TSDL: A Two-Stage Deep Learning Model for Efficient Network Intrusion Detection

The network intrusion detection system is an important tool for protecting computer networks against threats and malicious attacks. Many techniques have recently been proposed; however, these techniques face significant challenges due to the continuous emergence of new threats that are not recognized by the existing detection systems. In this paper, we propose a novel two-stage deep learning model based on a stacked auto-encoder with a soft-max classifier for efficient network intrusion detection. The model comprises two decision stages: an initial stage responsible for classifying network traffic as normal or abnormal using a probability score value. This is then used in the final decision stage as an additional feature for detecting the normal state and other classes of attacks.
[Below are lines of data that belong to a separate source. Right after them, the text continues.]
Definition route_bounds (st : route_state) : option zereh_route :=
  let r := rs_route st in
  let '(lo, hi) := fill_bounds (has_min_labels st) (has_max_labels st) 1 127
                     (r_min_labels r) (r_max_labels r) in
  let r := r <| r_min_labels := lo |> <| r_max_labels := hi |> in
  let '(lo, hi) := fill_bounds (has_min_length st) (has_max_length st) 1 255
                     (r_qname_min_len r) (r_qname_max_len r) in
  let r := r <| r_qname_min_len := lo |> <| r_qname_max_len := hi |> in
  if (r_min_labels r =? 0) || (r_max_labels r =? 0) || (r_max_labels r <? r_min_labels r)
     || (127 <? r_max_labels r) then None
  else if (r_qname_min_len r =? 0) || (255 <? r_qname_max_len r)
     || (r_qname_max_len r <? r_qname_min_len r) then None
  else Some r.

Definition route_pow (r : zereh_route) : option zereh_route :=
  let r := if r_pow_enabled r =? 0
           then r <| r_pow_difficulty := 0 |> <| r_pow_time_window := 0 |> else r in
  if 63 <? r_pow_difficulty r then None else Some r.

Definition route_bloom (r : zereh_route) : option zereh_route :=
  if r_bloom_enabled r =? 0 then
    Some (r <| r_bloom_size := 0 |> <| r_bloom_hash_functions := 0 |>
            <| r_bloom_time_window := 0 |> <| r_bloom_seeds := [] |>)
  else
    let r := if r_bloom_size r =? 0 then r <| r_bloom_size := 1024 |> else r in
    let r := if r_bloom_hash_functions r =? 0 then r <| r_bloom_hash_functions := 3 |> else r in
    if (65536 <? r_bloom_size r) || (r_bloom_size r <? 64) then None
    else if 8 <? r_bloom_hash_functions r then None
    else Some (if (length (r_bloom_seeds r) =? 0)%nat
               then r <| r_bloom_seeds := [take ZEREH_MAX_DOMAIN_LEN (r_domain r)] |> else r).

Definition zereh_parse_route (node : option yaml_node) (cfg : zereh_config) : option zereh_route :=
  node ← node;
  if negb (is_mapping node) then None
  else
    r ← route_identity node cfg;
    r ← route_destination node r;
    st ← route_inline_filters node (RouteState r false false false false);
    st ← (match get node (str "filters") with
          | Some v => zereh_parse_route_filters v st
          | None => Some st
          end);
    r ← route_bounds st;
    r ← route_pow r;
    route_bloom r.

(** [acc] is [cfg->routes] up to [cfg->route_count]. *)
Fixpoint route_items (items : list Z) (cfg : zereh_config) (acc : list zereh_route) :
    option (list zereh_route) :=
  match items with
  | [] => Some acc
  | it :: items' =>
      if (ZEREH_MAX_ROUTES <=? length acc)%nat then None
      else
        r ← zereh_parse_route (get_node doc it) cfg;
        route_items items' cfg (acc ++ [r])
  end.

Definition zereh_parse_routes (node : yaml_node) (cfg : zereh_config) : option zereh_config :=
  match node with
  | YAML_SEQUENCE_NODE items =>
      routes ← route_items items cfg []; Some (cfg <| c_routes := routes |>)
  | _ => None
  end.

(** ** The document *)

(** The same three keys in the [global] section and at the root. *)
Definition global_keys (node : yaml_node) (cfg : zereh_config) : option zereh_config :=
  let cfg := opt_string (get node (str "interface")) IFNAMSIZ c_interface cfg in
  cfg ← opt_field (get node (str "xdp_mode")) zereh_parse_xdp_mode c_xdp_mode cfg;
  opt_field (get node (str "default_action")) zereh_parse_default_action c_default_action cfg.

Definition zereh_parse_global_section (root : yaml_node) (cfg : zereh_config) :
    option zereh_config :=
  cfg ← in_mapping (get root (str "global")) global_keys cfg;
  global_keys root cfg.

(** [blacklist_key] is the name of the blacklist in the section. *)
Definition filter_keys (blacklist_key : bytes) (node : yaml_node) (cfg : zereh_config) :
    option zereh_config :=
  cfg ← opt_field (get node blacklist_key) zereh_parse_blacklist c_blacklist cfg;
  cfg ← opt_field (get node (str "max_packet_size")) zereh_parse_u32 c_max_packet_size cfg;
  cfg ← opt_field (get node (str "allowed_opcodes")) zereh_parse_allowed_opcodes
          c_allowed_opcode_mask cfg;
  opt_field (get node (str "drop_truncated")) zereh_parse_bool c_drop_truncated cfg.

Definition zereh_parse_global_filters (root : yaml_node) (cfg : zereh_config) :
    option zereh_config :=
  cfg ← in_mapping (get root (str "global_filters")) (filter_keys (str "ip_blacklist")) cfg;
  filter_keys (str "blacklist") root cfg.

Definition codegen_keys (node : yaml_node) (cfg : zereh_config) : option zereh_config :=
  cfg ← (match get node (str "hash_algorithm") with
         | Some v => zereh_parse_hash_algorithm v cfg
         | None => Some cfg
         end);
  cfg ← opt_field (get node (str "optimize_jump_tables")) zereh_parse_bool
          c_optimize_jump_tables cfg;
  opt_field (get node (str "inline_checksums")) zereh_parse_bool c_inline_checksums cfg.

Definition zereh_parse_codegen_options (root : yaml_node) (cfg : zereh_config) :
    option zereh_config :=
  in_mapping (get root (str "codegen_options")) codegen_keys cfg.

(** The part of [zereh_parse_config_yaml] after the document is loaded. *)
Definition parse_document (cfg : zereh_config) : option zereh_config :=
  root ← get_root doc;
  if negb (is_mapping root) then None
  else
    cfg ← zereh_parse_global_section root cfg;
    cfg ← zereh_parse_global_filters root cfg;
    let cfg := opt_string (get root (str "template_path")) PATH_MAX c_template_path cfg in
    let cfg := opt_string (get root (str "generated_source")) PATH_MAX c_generated_source cfg in
    let cfg := opt_string (get root (str "generated_object")) PATH_MAX c_generated_object cfg in
    let cfg := opt_string (get root (str "xdp_section")) 64 c_xdp_section cfg in
    cfg ← opt_field (get root (str "default_kernel_port")) zereh_parse_u16
            c_default_kernel_port cfg;
    cfg ← zereh_parse_codegen_options root cfg;
    node ← get root (str "routes");
    cfg ← zereh_parse_routes node cfg;
    if (length (c_routes cfg) =? 0)%nat then None else Some cfg.
End document.

(** [yaml_parser_load] of the file at a path; [None] when the file cannot be
    opened or parsed. *)
Definition zereh_parse_config_yaml (yaml_load : bytes -> option yaml_document) (path : bytes) :
    option zereh_config :=
  doc ← yaml_load path;
  parse_document doc zereh_config_init_defaults.

(** ** Scalars *)

Lemma bind_some_inv {A B} (m : option A) (f : A -> option B) b :
  m ≫= f = Some b -> exists a, m = Some a /\ f a = Some b.
Proof. destruct m as [a|]; [by exists a|done]. Qed.

(** [orun] runs the successful steps of the hypotheses. *)
Ltac orun1 :=
  match goal with
  | H : mbind _ _ = Some _ |- _ =>
      apply bind_some_inv in H;
      let a := fresh "a" in let Ha := fresh "Hrun" in destruct H as (a & Ha & H)
  | H : (if ?b then None else _) = Some _ |- _ => destruct b eqn:?; [discriminate H|]
  | H : Some _ = Some _ |- _ => injection H as H; subst
  | H : None = Some _ |- _ => discriminate H
  end.
Ltac orun := repeat orun1.

Lemma parse_u32_word n v : zereh_parse_u32 n = Some v -> word 32 v.
Proof.
  unfold zereh_parse_u32. intros H. orun. destruct a0 as [w rest]. orun. apply u32_word.
Qed.

Lemma parse_u16_word n v : zereh_parse_u16 n = Some v -> word 16 v.
Proof. unfold zereh_parse_u16. intros H. orun. apply u16_word. Qed.

Lemma parse_u8_word n v : zereh_parse_u8 n = Some v -> word 8 v.
Proof. unfold zereh_parse_u8. intros H. orun. apply u8_word. Qed.

Lemma cstr_no_nul s : Forall (fun c => c <> 0) (cstr s).
Proof.
  induction s as [|c s IH]; simpl; [by constructor|].
  destruct (Z.eqb_spec c 0); by constructor.
Qed.

Lemma cstr_id s : Forall (fun c => c <> 0) s -> cstr s = s.
Proof.
  induction 1 as [|c s Hc Hs IH]; simpl; [done|]. by replace (c =? 0) with false by lia; rewrite IH.
Qed.

Lemma fmt_u_no_nul n : 0 <= n < 2 ^ 64 -> Forall (fun c => c <> 0) (fmt_u n).
Proof.
  intros Hn. destruct (fmt_u_spec n Hn) as (ds & -> & _ & Hds & _).
  eapply Forall_impl; [exact Hds|]. simpl. unfold isdigit. lia.
Qed.

Lemma parse_u32_fmt_u n :
  word 32 n -> zereh_parse_u32 (YAML_SCALAR_NODE (fmt_u n)) = Some n.
Proof.
  unfold word. intros Hn. unfold zereh_parse_u32. simpl.
  rewrite cstr_id by (apply fmt_u_no_nul; lia). rewrite strtoul_fmt_u by lia. simpl.
  replace (0xffffffff <? n) with false by lia. f_equal. by apply u32_id.
Qed.

Lemma parse_bool_01 n v : zereh_parse_bool n = Some v -> v = 0 \/ v = 1.
Proof.
  unfold zereh_parse_bool. intros H. orun.
  repeat match goal with H : (if ?b then _ else _) = Some _ |- _ => destruct b end;
    simplify_eq; auto.
Qed.

(** ** Field assignments *)

Lemma opt_field_inv {A R} v (parse : yaml_node -> option A) (f : R -> A) `{!Setter f} r r' :
  opt_field v parse f r = Some r' ->
  r' = r \/ exists n a, v = Some n /\ parse n = Some a /\ r' = r <| f := a |>.
Proof. unfold opt_field. destruct v as [n|]; intros H; orun; eauto 10. Qed.

Lemma opt_string_inv {R} v size (f : R -> bytes) `{!Setter f} r :
  opt_string v size f r = r \/
  exists s, zereh_scalar v = Some s /\ opt_string v size f r = r <| f := snprintf_s size s |>.
Proof. unfold opt_string. destruct (zereh_scalar v); eauto. Qed.

Lemma scalar_no_nul v s : zereh_scalar v = Some s -> Forall (fun c => c <> 0) s.
Proof. destruct v as [[]|]; simpl; intros H; simplify_eq. apply cstr_no_nul. Qed.

(** A C string held in an array of [size] bytes. *)
Definition held (size : nat) (s : bytes) : Prop :=
  (length s < size)%nat /\ Forall (fun c => c <> 0) s.

Lemma held_snprintf v size s :
  (0 < size)%nat -> zereh_scalar v = Some s -> held size (snprintf_s size s).
Proof.
  intros Hs Hv. split; [pose proof (length_snprintf_s size s); lia|].
  apply Forall_take. by eapply scalar_no_nul.
Qed.

Lemma held_nil size : (0 < size)%nat -> held size [].
Proof. split; [done|by constructor]. Qed.

(** ** Masks *)

Lemma rrtype_to_mask_cases rr :
  zereh_rrtype_to_mask rr ∈ [0; 1; 2; 4; 8].
Proof.
  unfold zereh_rrtype_to_mask. destruct rr as [rr|]; [|by left].
  repeat destruct_if; by apply (bool_decide_unpack _).
Qed.

Lemma rrtype_to_mask_word rr : word 4 (zereh_rrtype_to_mask rr).
Proof.
  pose proof (rrtype_to_mask_cases rr) as H. unfold word.
  repeat (apply elem_of_cons in H as [H|H]; [lia|]). by apply not_elem_of_nil in H.
Qed.

Section lemmas.
Context (doc : yaml_document).

Lemma rrtype_items_word items mask m :
  word 4 mask -> rrtype_items doc items mask = Some m -> word 4 m.
Proof.
  revert mask. induction items as [|it items IH]; intros mask Hm H; simpl in H; [by simplify_eq|].
  destruct_if; [done|]. eapply IH, H. apply lor_word; [lia|done|apply rrtype_to_mask_word].
Qed.

Lemma parse_rrtype_mask_word n m :
  zereh_parse_rrtype_mask doc n = Some m -> word 4 m /\ m <> 0.
Proof.
  unfold zereh_parse_rrtype_mask. intros H. destruct n; try done.
  - cbv zeta in H. destruct_if; simplify_eq. split; [apply rrtype_to_mask_word|lia].
  - orun. split; [|lia]. eapply rrtype_items_word; [|done]. unfold word. lia.
Qed.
The proposed model is able to learn useful feature representations from large amounts of unlabeled data and classifies them automatically and efficiently. To evaluate and test the effectiveness of the proposed model, several experiments are conducted on two public datasets: an older benchmark dataset, the KDD99, and a newer one, the UNSW-NB15. The comparative experimental results demonstrate that our proposed model significantly outperforms the existing models and methods and achieves high recognition rates, up to 99.996% and 89.134%, for the KDD99 and UNSW-NB15 datasets, respectively. We conclude that our model has the potential to serve as a future benchmark for deep learning and network security research communities.